**Description of the task**
Using the records that appear below, write out exactly the lines from the one with "l)) (gll_Level l))]." through the one with "match l with []", keeping both end lines.
BEGIN Entries provided
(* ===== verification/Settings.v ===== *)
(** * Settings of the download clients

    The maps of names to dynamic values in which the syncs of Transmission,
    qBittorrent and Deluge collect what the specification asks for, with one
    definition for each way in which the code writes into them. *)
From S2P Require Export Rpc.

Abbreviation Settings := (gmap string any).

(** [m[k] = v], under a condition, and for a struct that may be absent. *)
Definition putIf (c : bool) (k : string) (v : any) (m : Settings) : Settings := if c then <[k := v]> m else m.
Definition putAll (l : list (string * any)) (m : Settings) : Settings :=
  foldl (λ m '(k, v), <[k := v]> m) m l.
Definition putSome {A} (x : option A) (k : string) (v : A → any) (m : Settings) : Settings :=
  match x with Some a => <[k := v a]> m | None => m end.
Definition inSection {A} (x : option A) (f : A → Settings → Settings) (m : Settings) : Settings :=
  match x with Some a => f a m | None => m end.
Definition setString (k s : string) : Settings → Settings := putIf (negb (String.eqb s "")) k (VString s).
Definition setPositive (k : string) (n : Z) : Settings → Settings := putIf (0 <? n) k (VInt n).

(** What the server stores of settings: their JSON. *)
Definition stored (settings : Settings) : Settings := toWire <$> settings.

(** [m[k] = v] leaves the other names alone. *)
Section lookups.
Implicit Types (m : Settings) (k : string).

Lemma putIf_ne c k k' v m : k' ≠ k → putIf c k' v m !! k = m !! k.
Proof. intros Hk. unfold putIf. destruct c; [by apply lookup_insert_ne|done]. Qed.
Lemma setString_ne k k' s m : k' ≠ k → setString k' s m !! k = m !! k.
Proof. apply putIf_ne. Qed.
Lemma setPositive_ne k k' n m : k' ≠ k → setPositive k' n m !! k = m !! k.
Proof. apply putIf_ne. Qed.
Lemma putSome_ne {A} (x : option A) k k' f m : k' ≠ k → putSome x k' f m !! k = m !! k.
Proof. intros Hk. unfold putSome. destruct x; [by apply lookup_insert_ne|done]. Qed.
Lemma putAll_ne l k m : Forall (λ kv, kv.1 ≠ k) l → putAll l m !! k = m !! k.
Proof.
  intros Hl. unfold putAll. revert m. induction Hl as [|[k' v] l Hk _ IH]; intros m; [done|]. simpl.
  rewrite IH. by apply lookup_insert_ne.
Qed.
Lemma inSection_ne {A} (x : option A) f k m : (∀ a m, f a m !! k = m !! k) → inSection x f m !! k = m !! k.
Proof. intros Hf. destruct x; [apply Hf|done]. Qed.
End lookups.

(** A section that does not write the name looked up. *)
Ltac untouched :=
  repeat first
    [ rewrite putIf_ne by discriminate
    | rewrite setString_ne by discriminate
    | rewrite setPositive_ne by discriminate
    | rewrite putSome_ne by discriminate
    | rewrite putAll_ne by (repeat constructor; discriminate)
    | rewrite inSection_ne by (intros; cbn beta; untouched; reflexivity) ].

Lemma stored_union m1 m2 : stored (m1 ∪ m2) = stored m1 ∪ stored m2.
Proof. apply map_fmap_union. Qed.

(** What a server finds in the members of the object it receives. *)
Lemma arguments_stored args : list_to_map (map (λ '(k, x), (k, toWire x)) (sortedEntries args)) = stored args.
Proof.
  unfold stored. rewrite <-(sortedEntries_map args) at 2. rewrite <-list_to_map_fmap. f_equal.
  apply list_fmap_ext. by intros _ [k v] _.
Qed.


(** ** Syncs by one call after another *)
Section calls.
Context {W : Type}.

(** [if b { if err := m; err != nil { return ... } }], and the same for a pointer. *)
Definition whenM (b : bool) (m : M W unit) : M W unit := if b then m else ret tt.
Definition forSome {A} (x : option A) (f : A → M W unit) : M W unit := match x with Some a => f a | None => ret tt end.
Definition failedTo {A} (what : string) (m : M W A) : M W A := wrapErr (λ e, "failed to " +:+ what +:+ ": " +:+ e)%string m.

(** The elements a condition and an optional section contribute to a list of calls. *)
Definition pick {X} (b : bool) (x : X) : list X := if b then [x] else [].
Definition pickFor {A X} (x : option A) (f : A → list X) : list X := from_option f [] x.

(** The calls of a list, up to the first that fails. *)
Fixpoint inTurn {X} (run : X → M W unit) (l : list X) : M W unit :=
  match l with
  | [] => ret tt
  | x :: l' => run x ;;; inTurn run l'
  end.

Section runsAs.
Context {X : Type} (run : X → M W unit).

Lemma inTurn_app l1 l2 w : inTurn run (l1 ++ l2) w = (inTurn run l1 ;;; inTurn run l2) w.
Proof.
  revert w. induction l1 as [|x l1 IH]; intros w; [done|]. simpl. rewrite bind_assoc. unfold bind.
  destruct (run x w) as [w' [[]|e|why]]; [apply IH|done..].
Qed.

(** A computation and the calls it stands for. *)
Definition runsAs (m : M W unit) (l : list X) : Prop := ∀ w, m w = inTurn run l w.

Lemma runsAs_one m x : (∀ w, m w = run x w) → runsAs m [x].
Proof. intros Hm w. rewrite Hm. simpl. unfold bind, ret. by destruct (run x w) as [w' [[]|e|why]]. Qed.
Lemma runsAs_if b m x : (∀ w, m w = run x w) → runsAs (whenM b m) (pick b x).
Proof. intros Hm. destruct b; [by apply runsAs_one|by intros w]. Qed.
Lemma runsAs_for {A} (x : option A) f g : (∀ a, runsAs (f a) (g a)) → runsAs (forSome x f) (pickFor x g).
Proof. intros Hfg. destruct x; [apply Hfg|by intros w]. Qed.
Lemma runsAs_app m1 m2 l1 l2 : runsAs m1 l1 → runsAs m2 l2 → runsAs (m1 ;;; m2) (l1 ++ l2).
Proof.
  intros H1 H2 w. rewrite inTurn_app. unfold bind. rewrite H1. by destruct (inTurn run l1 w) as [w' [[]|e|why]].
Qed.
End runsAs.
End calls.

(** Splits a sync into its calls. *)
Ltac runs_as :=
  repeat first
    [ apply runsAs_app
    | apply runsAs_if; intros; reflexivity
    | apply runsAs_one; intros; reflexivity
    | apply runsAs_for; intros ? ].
END Entries provided
BEGIN Entries provided
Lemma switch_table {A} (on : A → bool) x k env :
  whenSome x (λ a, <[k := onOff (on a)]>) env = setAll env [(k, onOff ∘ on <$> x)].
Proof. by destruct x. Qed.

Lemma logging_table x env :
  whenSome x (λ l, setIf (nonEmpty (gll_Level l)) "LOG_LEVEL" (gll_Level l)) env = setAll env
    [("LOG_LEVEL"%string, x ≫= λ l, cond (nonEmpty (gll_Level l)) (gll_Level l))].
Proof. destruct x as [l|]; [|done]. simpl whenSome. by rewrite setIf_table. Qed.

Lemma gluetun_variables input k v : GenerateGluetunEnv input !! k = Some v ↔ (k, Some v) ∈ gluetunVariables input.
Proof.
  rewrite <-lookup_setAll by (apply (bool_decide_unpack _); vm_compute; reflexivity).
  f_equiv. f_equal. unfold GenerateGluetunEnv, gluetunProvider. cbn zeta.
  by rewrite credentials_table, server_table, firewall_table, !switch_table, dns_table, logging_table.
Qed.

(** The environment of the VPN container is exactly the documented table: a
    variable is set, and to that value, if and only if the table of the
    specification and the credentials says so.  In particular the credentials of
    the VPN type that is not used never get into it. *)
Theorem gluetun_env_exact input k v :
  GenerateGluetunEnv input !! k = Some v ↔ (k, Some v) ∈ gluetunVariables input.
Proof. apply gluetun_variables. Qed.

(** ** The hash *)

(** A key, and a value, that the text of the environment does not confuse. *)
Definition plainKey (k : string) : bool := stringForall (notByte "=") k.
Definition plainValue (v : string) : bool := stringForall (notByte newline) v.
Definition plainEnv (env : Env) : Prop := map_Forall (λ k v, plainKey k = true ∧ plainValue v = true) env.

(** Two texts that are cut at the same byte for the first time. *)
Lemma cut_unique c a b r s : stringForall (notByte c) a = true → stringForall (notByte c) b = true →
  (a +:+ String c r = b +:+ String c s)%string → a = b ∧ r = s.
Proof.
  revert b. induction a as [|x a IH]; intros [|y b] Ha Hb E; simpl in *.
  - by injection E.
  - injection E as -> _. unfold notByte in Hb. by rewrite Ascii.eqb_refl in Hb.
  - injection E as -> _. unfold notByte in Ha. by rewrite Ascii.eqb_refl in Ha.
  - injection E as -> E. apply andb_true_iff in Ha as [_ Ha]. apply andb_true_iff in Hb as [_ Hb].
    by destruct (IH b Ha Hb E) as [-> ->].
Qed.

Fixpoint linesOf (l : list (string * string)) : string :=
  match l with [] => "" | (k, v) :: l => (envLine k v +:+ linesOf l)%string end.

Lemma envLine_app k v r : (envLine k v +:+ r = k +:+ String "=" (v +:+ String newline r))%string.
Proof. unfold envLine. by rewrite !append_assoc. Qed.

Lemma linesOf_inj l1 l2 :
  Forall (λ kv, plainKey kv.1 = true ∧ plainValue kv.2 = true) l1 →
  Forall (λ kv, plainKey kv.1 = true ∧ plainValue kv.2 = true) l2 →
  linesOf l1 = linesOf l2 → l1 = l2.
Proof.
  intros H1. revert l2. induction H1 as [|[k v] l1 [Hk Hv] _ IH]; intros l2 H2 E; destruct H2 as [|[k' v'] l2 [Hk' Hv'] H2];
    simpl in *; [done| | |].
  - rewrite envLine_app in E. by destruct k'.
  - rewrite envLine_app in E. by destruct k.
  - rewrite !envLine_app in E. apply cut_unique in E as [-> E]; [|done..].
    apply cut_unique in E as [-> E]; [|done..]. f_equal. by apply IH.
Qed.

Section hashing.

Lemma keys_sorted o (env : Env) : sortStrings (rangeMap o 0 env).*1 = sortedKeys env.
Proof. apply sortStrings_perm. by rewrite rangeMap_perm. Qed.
END Entries provided
**Exercise response**
    [("LOG_LEVEL"%string, x ≫= λ l, cond (nonEmpty (gll_Level l)) (gll_Level l))].
Proof. destruct x as [l|]; [|done]. simpl whenSome. by rewrite setIf_table. Qed.

Lemma gluetun_variables input k v : GenerateGluetunEnv input !! k = Some v ↔ (k, Some v) ∈ gluetunVariables input.
Proof.
  rewrite <-lookup_setAll by (apply (bool_decide_unpack _); vm_compute; reflexivity).
  f_equiv. f_equal. unfold GenerateGluetunEnv, gluetunProvider. cbn zeta.
  by rewrite credentials_table, server_table, firewall_table, !switch_table, dns_table, logging_table.
Qed.

(** The environment of the VPN container is exactly the documented table: a
    variable is set, and to that value, if and only if the table of the
    specification and the credentials says so.  In particular the credentials of
    the VPN type that is not used never get into it. *)
Theorem gluetun_env_exact input k v :
  GenerateGluetunEnv input !! k = Some v ↔ (k, Some v) ∈ gluetunVariables input.
Proof. apply gluetun_variables. Qed.

(** ** The hash *)

(** A key, and a value, that the text of the environment does not confuse. *)
Definition plainKey (k : string) : bool := stringForall (notByte "=") k.
Definition plainValue (v : string) : bool := stringForall (notByte newline) v.
Definition plainEnv (env : Env) : Prop := map_Forall (λ k v, plainKey k = true ∧ plainValue v = true) env.

(** Two texts that are cut at the same byte for the first time. *)
Lemma cut_unique c a b r s : stringForall (notByte c) a = true → stringForall (notByte c) b = true →
  (a +:+ String c r = b +:+ String c s)%string → a = b ∧ r = s.
Proof.
  revert b. induction a as [|x a IH]; intros [|y b] Ha Hb E; simpl in *.
  - by injection E.
  - injection E as -> _. unfold notByte in Hb. by rewrite Ascii.eqb_refl in Hb.
  - injection E as -> _. unfold notByte in Ha. by rewrite Ascii.eqb_refl in Ha.
  - injection E as -> E. apply andb_true_iff in Ha as [_ Ha]. apply andb_true_iff in Hb as [_ Hb].
    by destruct (IH b Ha Hb E) as [-> ->].
Qed.

Fixpoint linesOf (l : list (string * string)) : string :=
  match l with [] => "" | (k, v) :: l => (envLine k v +:+ linesOf l)%string end.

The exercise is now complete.